Sogniamo la atemporalita'. Ci sentiamo a nostro agio nell'atmosfera
atemporale prodotta dal 24-hours-banking, dalla nuova civilta' delle
ventiquattro ore, dove tutto e' sempre aperto e disponile, nulla si chiude e
si conclude. Cosi' crediamo di vivere gia' nell'era della flessibilita'
assoluta in accordo con il tempo universale. Las Vegas, nuova Mecca
dell'occidente, e' il tempio di questa atemporalita' venduta in centri
commerciali e casino' sui cui soffitti vengono proiettati artificialmente
cieli mattutini o cieli notturni. L'obiettivo e' la perdita del senso del
tempo che per alcuni produce disorientamento, per altri diventa una specie
di cocaina. Ma non occorre andare fino a Las Vegas per godere
dell'annullamento delle differenze temporali e per essere sollevati dal peso
del rapporto con il tempo. Ovunque e' in atto un processo di
sincronizzazione. E in molti casi e' evidentemente intenzionale.
*
All'ombra del calendario
Al dono dell'ubiquita' il canale televisivo Cnn cerca di aggiungere quello
dell'onnipresenza, bandendo fra l'altro dai suoi studi tutti gli orologi. Il
fenomeno e' quello che il ricercatore americano James T. Fraser ha chiamato
"ingrigimento del calendario". Sognando la atemporalita' ci consoliamo
vivendo nell'ombra di un calendario che diventa sempre piu' grigio perche'
si cancellano i limiti tra le ore, i giorni, le settimane, i mesi, le
stagioni.
La risposta al grigio di questo presente che domina con prepotenza sugli
altri tempi, sul passato e sul futuro, si traduce in depressione. "Le forme
del tempo ti si confondono, confluiscono l'una nell'altra, e quella che ti
si svela come vera forma dell'essere e' un presente senza dimensioni" -
cosi' Thomas Mann descrive la "malattia del tempo" nel suo romanzo La
montagna incantata. "Malattia" del nostro tempo che non tollera il tempo,
"malattia" che colpisce l'esperienza vissuta del tempo. Questo la distingue
dalla "malinconia" o dalla "tristezza opprimente" che i tedeschi chiamavano
e chiamano Schwermut. La depressione e' la "fatica di essere se'" - come
suggerisce il titolo del famoso studio di Alain Ehrenberg. Chi e' depresso
sembra non avere passato e non avere futuro; e' immerso in un presente da
cui non riesce a liberarsi, tanto meno per formulare progetti. E il
progetto - come ha insegnato Heidegger - e' la chiave dell'esistenza.

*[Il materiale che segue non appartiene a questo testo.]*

(* ===== verification/DesktopBridge.v ===== *)
(** * The desktop's side of the local server
    ([apps/desktop/src-tauri/src/supervisor_bridge.rs], [main.rs])

    The desktop keeps at most one authenticated session with the supervisor
    and sends it pings and mission commands.  The other end of the pipe is an
    interface with two implementations: any peer, and the supervisor's own
    server behind a pipe that can fail. *)

From S2P Require Import Prelude Always Extern Frame Handshake RecoveryPackage ServiceData Service ServiceExamples Ipc ServiceIpc.
From Stdlib Require Import ZArith Lia.
From stdpp Require Import prelude strings countable.

Definition PRODUCT_INSTALL_ID : string := "mission-control-desktop-v1".
(** Durations are milliseconds. *)
Definition HANDSHAKE_IO_TIMEOUT : Z := 5000%Z.
Definition PING_IO_TIMEOUT : Z := 1000%Z.
Definition COMMAND_IO_TIMEOUT : Z := 5000%Z.
Definition LONG_COMMAND_IO_TIMEOUT : Z := 15000%Z.
Definition command_io_timeout (command : string) : Z :=
  if existsb (str_eqb command)
       ["launch_route"; "build_recovery_package"; "verify_recovery"; "resolve_recovery";
        "handoff_provider"]
  then LONG_COMMAND_IO_TIMEOUT else COMMAND_IO_TIMEOUT.
Definition MISSION_ALLOWED_COMMANDS : list string :=
  ["create_mission"; "update_mission_contract"; "launch_route"; "subscribe_mission";
   "request_safe_pause"; "request_force_termination"; "force_terminate"; "resolve_approval";
   "build_recovery_package"; "verify_recovery"; "resolve_recovery"; "review_memory";
   "handoff_provider"; "provider_capabilities"; "storage_preview"; "export_preview";
   "diagnostic_preview"; "archive_mission"; "delete_mission"; "materialize_export"].

Inductive BridgeError := BridgeAuthentication | BridgeProtocol | BridgeTimeout | BridgeUnavailable.
#[export] Instance BridgeError_eq_dec : EqDecision BridgeError.
Proof. solve_decision. Defined.
Definition bridge_protocol_error (code : ProtocolErrorCode) : BridgeError :=
  match code with
  | AuthFailed | ReplayedNonce => BridgeAuthentication
  | IncompatibleProtocol => BridgeProtocol
  | CodeFrameTooLarge | InvalidFrame => BridgeUnavailable
  end.
Record PublicSupervisorStatus := {
  PublicSupervisorStatus_connection : string;
  PublicSupervisorStatus_version : option string;
  PublicSupervisorStatus_error_code : option string;
}.
Definition public_status (r : result BridgeError string) : PublicSupervisorStatus :=
  match r with
  | Ok version => {| PublicSupervisorStatus_connection := "connected";
      PublicSupervisorStatus_version := Some version; PublicSupervisorStatus_error_code := None |}
  | Err BridgeAuthentication => {| PublicSupervisorStatus_connection := "disconnected";
      PublicSupervisorStatus_version := None;
      PublicSupervisorStatus_error_code := Some "SUPERVISOR_AUTH_FAILED" |}
  | Err BridgeProtocol => {| PublicSupervisorStatus_connection := "disconnected";
      PublicSupervisorStatus_version := None;
      PublicSupervisorStatus_error_code := Some "SUPERVISOR_PROTOCOL_INCOMPATIBLE" |}
  | Err BridgeTimeout => {| PublicSupervisorStatus_connection := "degraded";
      PublicSupervisorStatus_version := None;
      PublicSupervisorStatus_error_code := Some "SUPERVISOR_TIMEOUT" |}
  | Err BridgeUnavailable => {| PublicSupervisorStatus_connection := "disconnected";
      PublicSupervisorStatus_version := None; PublicSupervisorStatus_error_code := None |}
  end.

(** ** Deadlines

    What became of the watchdog thread of an exchange: it could not be set up,
    the exchange was over in time, the watchdog fired and cancelled it, or the
    thread panicked. *)
Inductive IoDeadline := NotStarted | InTime | Fired | Panicked.
Definition with_io_deadline {S A} (deadline : IoDeadline) (operation : stm S BridgeError A)
    : stm S BridgeError A := λ s,
  match deadline with
  | NotStarted => (s, Err BridgeUnavailable)
  | InTime => operation s
  | Fired => ((operation s).1, Err BridgeTimeout)
  | Panicked => ((operation s).1, Err BridgeUnavailable)
  end.

(** ** The bridge

    What the desktop needs of its connection to the supervisor. *)
Class SupervisorTransport `{SerdeJson} (T : Type) : Type := {
  transport_ping : stm T BridgeError string;
  transport_command : string → Value → stm T string Value;
  transport_start_packaged : stm T BridgeError unit;
}.
Record SupervisorBridge (T : Type) := {
  Bridge_transport : T;
  Bridge_launch_attempted : bool;
}.
Arguments Bridge_transport {_} _.
Arguments Bridge_launch_attempted {_} _.
Definition SupervisorBridge_new {T} (transport : T) : SupervisorBridge T :=
  {| Bridge_transport := transport; Bridge_launch_attempted := false |}.

Section bridge.
Context `{SerdeJson} {T : Type} `{!SupervisorTransport T}.

Definition unavailable {A} (r : result BridgeError A) : bool :=
  match r with Err BridgeUnavailable => true | _ => false end.
(** The attempts after a launch: [attempts] more, at least one. *)
Fixpoint ping_until_available (attempts : nat) (transport : T) : T * result BridgeError string :=
  let '(transport, r) := transport_ping transport in
  match attempts with
  | S attempts => if unavailable r then ping_until_available attempts transport else (transport, r)
  | O => (transport, r)
  end.
Definition supervisor_status (b : SupervisorBridge T) : SupervisorBridge T * PublicSupervisorStatus :=
  let '(transport, first) := transport_ping (Bridge_transport b) in
  if unavailable first && negb (Bridge_launch_attempted b) then
    match transport_start_packaged transport with
    | (transport, Err error) =>
        ({| Bridge_transport := transport; Bridge_launch_attempted := true |},
         public_status (Err error))
    | (transport, Ok _) =>
        let '(transport, r) := ping_until_available 9 transport in
        ({| Bridge_transport := transport; Bridge_launch_attempted := true |}, public_status r)
    end
  else ({| Bridge_transport := transport; Bridge_launch_attempted := Bridge_launch_attempted b |},
        public_status first).
Definition ping_supervisor (b : SupervisorBridge T) : SupervisorBridge T * PublicSupervisorStatus :=
  let '(transport, r) := transport_ping (Bridge_transport b) in
  ({| Bridge_transport := transport; Bridge_launch_attempted := Bridge_launch_attempted b |},
   public_status r).
Definition dispatch_mission (command : string) (request : Value) (b : SupervisorBridge T)
    : SupervisorBridge T * result string Value :=
  if negb (existsb (str_eqb command) MISSION_ALLOWED_COMMANDS)
  then (b, Err "COMMAND_NOT_ALLOWED") else
  let '(transport, r) := transport_command command request (Bridge_transport b) in
  ({| Bridge_transport := transport; Bridge_launch_attempted := Bridge_launch_attempted b |}, r).

(** A mission command of the window, with its request and result encoded. *)
Definition window_mission `{!Serde MissionCommandRequest, !Serde MissionCommandResult} (command : string)
    (request : MissionCommandRequest) (b : SupervisorBridge T)
    : SupervisorBridge T * result string MissionCommandResult :=
  let '(b, r) := dispatch_mission command (to_value request) b in
  (b, value ← r; map_err (λ _, "MISSION_RESULT_INVALID") (from_value value)).
(** What the window can ask. *)
Inductive bridge_call := CallStatus | CallPing | CallMission (command : string) (request : Value).
Definition bridge_do (b : SupervisorBridge T) (call : bridge_call) : SupervisorBridge T :=
  match call with
  | CallStatus => (supervisor_status b).1
  | CallPing => (ping_supervisor b).1
  | CallMission command request => (dispatch_mission command request b).1
  end.
Definition bridge_run (b : SupervisorBridge T) (calls : list bridge_call) : SupervisorBridge T :=
  foldl bridge_do b calls.
End bridge.
Arguments bridge_call {_}.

Esistere e' progettarsi, proiettarsi oltre se'. Se il depresso non lo fa,
non puo' farlo, se resta intorpidito nel suo andamento rallentato, e'
perche' risponde al ritmo imperativo dell'accelerazione che fa mutare
continuamente tutto sotto i suoi occhi, e' perche', seppure
inconsapevolmente, con piu' sensibilita' degli altri, protesta contro questo
ingrigimento sconcertante del tempo. Da quando il film della realta' esterna
scorre ben piu' veloce dei nostri dialoghi, la depressione dilaga e, dato
che quel film non e' molto piu' di un film, una finzione che pretende di
essere una costrizione alla realta', la sofferenza aumenta in ragione della
sua inutilita'. La "decelerazione" non e' certo un'alternativa. Chi la
sostiene, come il critico letterario tedesco Sten Nadolny, non ne vede
l'ambiguita'. Di fronte al ritmo incalzante la lentezza sembra la difesa
piu' comoda e tranquillizzante; ma e' anche vero che lascia tutto cosi'
com'e', che non cambia quella discordanza tra agire e comprendere che
ciascuno sperimenta ogni giorno. La lentezza conserva. A ben guardare non e'
che l'altra faccia della velocita': un modo di controllare il tempo. E a
nulla servono neppure i piccoli boicottaggi o le rivolte private, di solito
pagate a caro prezzo - come quella dell'agente di borsa che, allontanatosi
un attimo per mangiare un taco in un bar, perde parecchie migliaia di
dollari. D'altronde dobbiamo ammettere che poiche' non siamo quasi piu'
abituati ad avere tempo quando ce l'abbiamo lo dissipiamo, cosi' come
consumiamo le merci. "Terrorizzati dall'horror vacui - osserva Guenther
Anders ne L'uomo e' antiquato - ci sentiamo obbligati a frazionare questo
vacuum in un gran numero di attivita' che richiedono tempo, ovvero a
saturare il vuoto con attivita' divoratrici di tempo". Ci sostengono in
questa dissipazione nuovi siti web e nuovi canali - anche se ovviamente ne
usciamo piu' informati.
Ma quale forma ha assunto la nostra lotta contro il tempo nell'eta' della
mondializzazione dove tutto si svolge secondo un ritmo e un battito
sconosciuti forse in altre epoche? I risultati di questo processo accelerato
sono gia' sotto i nostri occhi: la devastazione programmata della terra, la
manipolazione politica e micropolitica del modo di pensare e di quello di
vivere, lo smarrimento nell'ebbrezza tecnologica.
*
Nel regno della memoria illimitata
Certo l'eta' della mondializzazione appare votata all'illimitato. In un
mondo concentrato ed accentrato da una interdipendenza terrestre e da una
universalita' cosmologica, l'illimitato spaziale e temporale sembra
l'aspirazione ultima. Se la parte piu' lontana del mondo e' gia' quasi qui,
fosse pure attraverso uno schermo, se il presente e' recepito e memorizzato,
in una memoria illimitata, come passato di quel che e' gia' futuro, il sogno
dell'onnipresenza, dell'onniscienza, dell'onnipotenza sembra a un passo.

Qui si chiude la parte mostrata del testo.